Uganda is home to half of the
World's population of Mountain gorillas housed in Bwindi Impenetrable
National Park and the remaining half is shared between Uganda (Mgahinga
National park); Rwanda and DRC.
In seven hours you can drive from mist-shrouded
volcanic mountains to hot hazy savannah, dappled with wildlife with ten
national parks in different parts of the country and with undulating hills
and valleys of bananas, coffee and tea plantations, papyrus swamps and water
bodies like Lake Victoria, Lake Kyoga ,Lake Albert, Lake George and The
Source of River Nile for White water rafting(Grande five ) giving way to
tangled jungles and rainforests with the musical accompaniment of chaotic,
Biodiversity of Uganda
Biodiversity is simply defined as a wide variety of species of flora and
fauna and ecosystems within a given habitat.
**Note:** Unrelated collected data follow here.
Lemma answer_ok (r : result (machine D)) (z : Z) acts : yields r (drawn acts) ->
  yields (st ← r; Ok (z, st)) (fun '(x, st) => x = z /\ drawn acts st).
Proof. intros Hr. eapply yields_bind; [exact Hr |]. intros st Hs. by apply yields_ok. Qed.

Lemma keymap_list_drawn : yields (st ← say m (str "Layout:" ++ nl) [] st0; keymap_list layouts st)
  (drawn [Put (str "Layout:" ++ nl); Put (str "- us" ++ nl); Put (str "- fr" ++ nl)]).
Proof using Hok Es.
  ystep (first_line (str "Layout:" ++ nl)); [decide_check |]. intros st1 H1. unfold layouts. cbn [keymap_list].
  ystep (word_drawn [Put (str "Layout:" ++ nl)] (str "us" ++ [0]) (str "- ") nl 0 (str "us") st1);
    [decide_check | decide_check | done | split; [decide_check | done] | apply (lit_cstr []); decide_check | exact H1 |].
  intros st2 H2.
  ystep (word_drawn [Put (str "Layout:" ++ nl); Put (str "- us" ++ nl)] (str "fr" ++ [0]) (str "- ") nl 0 (str "fr") st2);
    [decide_check | decide_check | done | split; [decide_check | done] | apply (lit_cstr []); decide_check | exact H2 |].
  intros st3 H3. by apply yields_ok.
Qed.

Lemma keymap_spec ws : words_at m argv ws ->
  match keymap_answer ws with
  | inl f => keymap (zlen ws) m argv st0 = Ok (0, with_kbd st0 (Keyboard.KBD_setkeymap f (kbd st0)))
  | inr acts => yields (keymap (zlen ws) m argv st0) (fun '(r, st) => r = -1 /\ drawn acts st)
  end.
Proof using Hok Es.
  intros Hw. unfold keymap. destruct ws as [| w0 [| w ws]]; cbn [keymap_answer].
  1, 2: rewrite (proj2 (Z.ltb_lt _ 2)) by (vm_compute; done); apply answer_ok, two_lines; decide_check.
  rewrite (proj2 (Z.ltb_ge _ 2)) by (rewrite !zlen_cons; pose proof (zlen_nonneg ws); lia).
  destruct (words_arg m argv _ 1 w Hw eq_refl ltac:(lia)) as (Hword & p & -> & Hp). cbn [mbind result_bind].
  rewrite (strcmp_step p w (str "list")) by (done || decide_check). destruct (bool_decide (w = str "list")).
  - pose proof keymap_list_drawn as (st1 & E & Hd). apply bind_inv in E as (st2 & -> & E). cbn [mbind result_bind].
    rewrite E. by apply yields_ok.
  - rewrite (keymap_find_spec p w layouts Hp layouts_plain). cbn [mbind result_bind].
    unfold layout_named. destruct (List.find _ layouts) as [[n f] |]; [done |]. cbn [fmap option_fmap option_map].
    apply answer_ok. apply (first_word (str "keymap: Layout '") (str "' not found." ++ nl)); try done; decide_check.
Qed.

(** The setters of the foreground and the background. *)
Lemma color_set_spec ws set g name : words_at m argv ws -> ws !! 2%nat = Some name ->
  (forall c, PaintsAs (fun b => set b c) (g c)) ->
  let '(acts, z) := match list_find (fun c => c = name) colors with
                    | Some (i, _) => ([Paint (g (Z.of_nat i))], 0)
                    | None => ([Put (str "color: '" ++ name ++ str "' unknown color." ++ nl)], -1)
                    end in
  yields (color_set set m argv st0) (fun '(r, st) => r = z /\ drawn acts st).
Proof using Hok Es.
  intros Hw En Hg. unfold color_set.
  destruct (words_arg m argv ws 2 name Hw En ltac:(lia)) as (Hword & p & -> & Hp). cbn [mbind result_bind].
  rewrite (color_find_spec p name colors Hp colors_plain). cbn [mbind result_bind].
  destruct (list_find (fun c => c = name) colors) as [[i x] |]; cbn [fmap option_fmap option_map fst];
    apply answer_ok.
  - apply (paint_drawn st0 ss s0 Hok []); [apply Hg | by apply drawn_nil].
  - apply (first_word (str "color: '") (str "' unknown color." ++ nl)); try done; decide_check.
Qed.

Lemma color_spec ws : words_at m argv ws ->
  yields (Builtins.color (zlen ws) m argv st0) (fun '(r, st) => r = (color_answer ws).2 /\ drawn (color_answer ws).1 st).
Proof using Hok Es.
  intros Hw. unfold Builtins.color. destruct ws as [| w0 [| w ws]]; cbn [color_answer].
  1, 2: rewrite (proj2 (Z.ltb_lt _ 2)) by (vm_compute; done); apply answer_ok, two_lines; decide_check.
  rewrite (proj2 (Z.ltb_ge _ 2)) by (rewrite !zlen_cons; pose proof (zlen_nonneg ws); lia).
  destruct (words_arg m argv _ 1 w Hw eq_refl ltac:(lia)) as (Hword & p & -> & Hp). cbn [mbind result_bind].
  rewrite (strcmp_step p w (str "reset")) by (done || decide_check). destruct (bool_decide (w = str "reset")).
  { apply answer_ok. apply (paint_drawn st0 ss s0 Hok []); [apply _ | by apply drawn_nil]. }
  destruct ws as [| name ws].
  { rewrite (proj2 (Z.ltb_lt _ 3)) by (vm_compute; done). apply answer_ok, two_lines; decide_check. }
  rewrite (proj2 (Z.ltb_ge _ 3)) by (rewrite !zlen_cons; pose proof (zlen_nonneg ws); lia).
  unfold color_setter. rewrite (strcmp_step p w (str "fg")) by (done || decide_check).
  destruct (bool_decide (w = str "fg")).
  { pose proof (color_set_spec _ sb_set_fg set_fg_nibble name Hw eq_refl _) as Hs.
    by destruct (list_find (fun c => c = name) colors) as [[i x] |]. }
  rewrite (strcmp_step p w (str "bg")) by (done || decide_check). destruct (bool_decide (w = str "bg")).
  { pose proof (color_set_spec _ sb_set_bg set_bg_nibble name Hw eq_refl _) as Hs.
    by destruct (list_find (fun c => c = name) colors) as [[i x] |]. }
  apply answer_ok, (first_word (str "color: '") (str "' unknown command." ++ nl)); try done; decide_check.
Qed.
End answers.

(** ** All answers *)

(** The result, the actions on the screen and the new layout of the keyboard, if any. *)
Record answer_t : Type := mk_answer
  { result_of : Z; actions_of : list action; layout_of : option (Keyboard.kbd_keycode -> Keyboard.kbd_keymap_entry) }.

Definition message (t : list Z) : answer_t := mk_answer (-1) [Put t] None.

Definition help_answer (table : list (list Z * list Z)) : list action :=
  Put (str "KFS - available commands:" ++ nl) ::
  map (fun '(n, d) => Put (str "-> " ++ n ++ str ": " ++ d ++ nl)) table.

Definition info_topics : list (list Z) := [str "gdt"; str "stack"; str "buddy"; str "idt"; str "registers"].

(** What a builtin answers to its words, as far as the words decide it. *)
Definition answer (e : Nsh.exec) (ws : list (list Z)) : option answer_t :=
  match e, ws with
  | Nsh.Keymap, _ =>
      Some (match keymap_answer ws with inl f => mk_answer 0 [] (Some f) | inr acts => mk_answer (-1) acts None end)
  | Nsh.Color, _ => Some (mk_answer (color_answer ws).2 (color_answer ws).1 None)
  | Nsh.Help, _ => Some (mk_answer 0 (help_answer (map (fun b => (Nsh.name b, Nsh.description b)) Nsh.builtin)) None)
  | Nsh.Alloc, ([] | [_]) => Some (message (str "Usage: alloc size" ++ nl))
  | Nsh.Free, ([] | [_]) => Some (message (str "Usage: free size" ++ nl))
  | Nsh.Interrupt, ([] | [_]) => Some (message (str "Usage: interrupt int" ++ nl))
  | Nsh.Hexdump, ([] | [_] | [_; _]) => Some (message (str "Usage: hexdump address size" ++ nl))
  | Nsh.Info, ([] | [_]) => Some (message (str "Usage: info [gdt/idt/stack/buddy/registers]" ++ nl))
  | Nsh.Info, _ :: w :: _ =>
      if bool_decide (w ∈ info_topics) then None
      else Some (message (str "info: '" ++ w ++ str "' doesn't exist." ++ nl))
  | _, _ => None
  end.

Section all_answers.
Context {D : Type} `{Device D} (hw : hardware D) (garbage : Kpm.kpm_chunk_t) (polls : nat).
Context (st0 : machine D) (ss : list screen) (s0 : screen).
Context (Hok : console_ok (con st0) ss) (Es : ss !! Z.to_nat (sb_current (con st0)) = Some s0).
Local Abbreviation drawn := (drawn st0 ss s0).

(** One line of help. *)
Lemma help_line_drawn acts n d st : word n -> word d -> drawn acts st ->
  yields (say (n ++ [0] ++ d ++ [0]) (str "-> %s: %s" ++ nl) [0; zlen n + 1] st)
    (drawn (acts ++ [Put (str "-> " ++ n ++ str ": " ++ d ++ nl)])).
Proof using Hok.
  intros [Hn Ln] [Hd Ld] Hs.
  apply (say_drawn st0 ss s0 Hok acts _ (str "-> %s: %s" ++ nl) [Print.Text 0 n; Print.Text (zlen n + 1) d]); [done | decide_check | | | |].
  - apply List.Forall_cons; [rewrite app_assoc; apply Print.cstr_extend, (lit_cstr [] n), visible_plain, Hn |].
    apply List.Forall_cons; [| apply List.Forall_nil].
    replace (n ++ [0] ++ d ++ [0]) with (lit (n ++ [0]) d) by (unfold lit; by rewrite <- app_assoc).
    replace (zlen n + 1) with (zlen (n ++ [0])) by (rewrite zlen_app; reflexivity).
    apply lit_cstr, visible_plain, Hd.
  - change (str "-> %s: %s" ++ nl) with [45; 62; 32; 37; 115; 58; 32; 37; 115; 10]. cbn -[map].
    by rewrite !map_u8_plain by (by apply visible_plain).
  - repeat (apply Forall_app; split); try done; decide_check.
  - rewrite !zlen_app. change (zlen (str "-> ")) with 3. change (zlen (str ": ")) with 2. change (zlen nl) with 1. lia.
Qed.

Lemma help_drawn table : Forall (fun '(n, d) => word n /\ word d) table ->
  yields (help table st0) (fun '(r, st) => r = 0 /\ drawn (help_answer table) st).
Proof using Hok Es.
  intros Ht. unfold help, help_answer.
  ystep (first_line st0 ss s0 Hok Es [] (str "KFS - available commands:" ++ nl)); [decide_check |].
  intros st1 H1. apply answer_ok.
  assert (forall acts st, drawn acts st -> yields (help_loop table st)
    (drawn (acts ++ map (fun '(n, d) => Put (str "-> " ++ n ++ str ": " ++ d ++ nl)) table))) as Hloop.
  { induction Ht as [| [n d] table [Hn Hd] _ IH]; intros acts st Hs; cbn [help_loop map].
    - rewrite app_nil_r. by apply yields_ok.
    - ystep (help_line_drawn acts n d st Hn Hd Hs). intros st2 H2.
      eapply yields_weaken; [by apply IH | by rewrite <- app_assoc]. }
  exact (Hloop _ st1 H1).
Qed.

(** [r] gives the answer [a]. *)
Definition gives_answer (a : answer_t) (r : result (Z * machine D)) : Prop :=
  exists st' s', r = Ok (result_of a, st') /\ play s0 (actions_of a) = Some s' /\
    sb_current (con st') = sb_current (con st0) /\ console_ok (con st') (<[Z.to_nat (sb_current (con st0)) := s']> ss) /\
    kbd st' = match layout_of a with Some f => Keyboard.KBD_setkeymap f (kbd st0) | None => kbd st0 end /\
    kpm_st st' = kpm_st st0 /\ gdt_st st' = gdt_st st0 /\ idt_st st' = idt_st st0.

Lemma drawn_answer z acts r : yields r (fun '(x, st) => x = z /\ drawn acts st) -> gives_answer (mk_answer z acts None) r.
Proof.
  intros ([x st'] & -> & -> & s' & Hp & Ec & Eo & Hok'). exists st', s'. unfold others in Eo. injection Eo as -> -> -> ->.
  by split; [| split; [| split; [| split; [| split]]]].
Qed.

Context (m : list Z) (argv : list (option Z)).

Lemma message_answer t (r : result (machine D)) : yields r (drawn [Put t]) -> gives_answer (message t) (st ← r; Ok (-1, st)).
Proof. intros Hr. by apply drawn_answer, answer_ok. Qed.

Lemma info_answers ws a : words_at m argv ws -> answer Nsh.Info ws = Some a -> gives_answer a (info hw (zlen ws) m argv st0).
Proof using Hok Es.
  intros Hw. unfold info. destruct ws as [| w0 [| w ws]]; cbn [answer].
  1, 2: intros [= <-]; rewrite (proj2 (Z.ltb_lt _ 2)) by (vm_compute; done).
  1, 2: apply message_answer, first_line; [exact Hok | exact Es | decide_check].
  case_bool_decide as Hin; [done |]. intros [= <-].
  rewrite (proj2 (Z.ltb_ge _ 2)) by (rewrite !zlen_cons; pose proof (zlen_nonneg ws); lia).
  destruct (words_arg m argv _ 1 w Hw eq_refl ltac:(lia)) as (Hword & p & -> & Hp). cbn [mbind result_bind].
  assert (forall t, t ∈ info_topics -> bool_decide (w = t) = false) as Hno by (intros t Ht; apply bool_decide_eq_false_2; congruence).
  do 5 (rewrite (strcmp_step m p w _ _ Hp) by decide_check; rewrite Hno by (repeat constructor); cbn match).
  apply message_answer, (first_word st0 ss s0 Hok Es m (str "info: '") (str "' doesn't exist." ++ nl)); try done; decide_check.
Qed.

Lemma builtin_words : Forall (fun '(n, d) => word n /\ word d) (map (fun b => (Nsh.name b, Nsh.description b)) Nsh.builtin).
Proof. unfold word. decide_check. Qed.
Uganda is 0.18% of the world's
mass, yet has 10.2% of the world's birds species, (Uganda has more birds per
square kilometre as compared to any country in Africa) 6.8% of the world's
butterfly species, and 7.5% of the world's mammals, to mention but a few.
Uganda has the highest density of primate species, (gorillas, chimpanzees,
olive baboons, to mention but a few) compared to any other country on earth.
Kibale Forest National Park and Bwindi have 16% of the polypore fungi
recorded from North America and Europe.
Uganda is home to three of the UNESCO protected sites at Bwindi impenetrable
forest, Rwenzori Mountains National Park and Kasubi tombs.
The Impenetrable Forest
Reserve was gazetted in 1942, upgraded to the Bwind Impenetrable National
Park in 1992 and recognised as a World Heritage Site in 1994. in the local
Rukiga language, Bwindi actually means 'Impenetrable.' This double warning
is apt, for Bwind is all but impenetrable; 327km2 of tangled vegetation
draped over a deeply fissured landscape of steep, slippery valleys and high,
draughty ridges. But if the terrain is far from easy to negotiate, it is
well worth the effort. Atrek thruogh this, one of Africa's most ancient
rainforests, in search of the endangered Mountain Gorillas, ranks among the
world's premier wildlife encounters.
Bwindi can be cold especially in the morning and at night with the coldest
period being June and July. Warm clothing is required plus wet weather gear
since Bwindi recieves up to 2390mm of rain/year. This is concentrated during
two wet seasons, short rains in March-May and heavy rains in
September-November. Instead of short tropical deluges, rain in Bwindi often
falls as long hours of soft drizzle.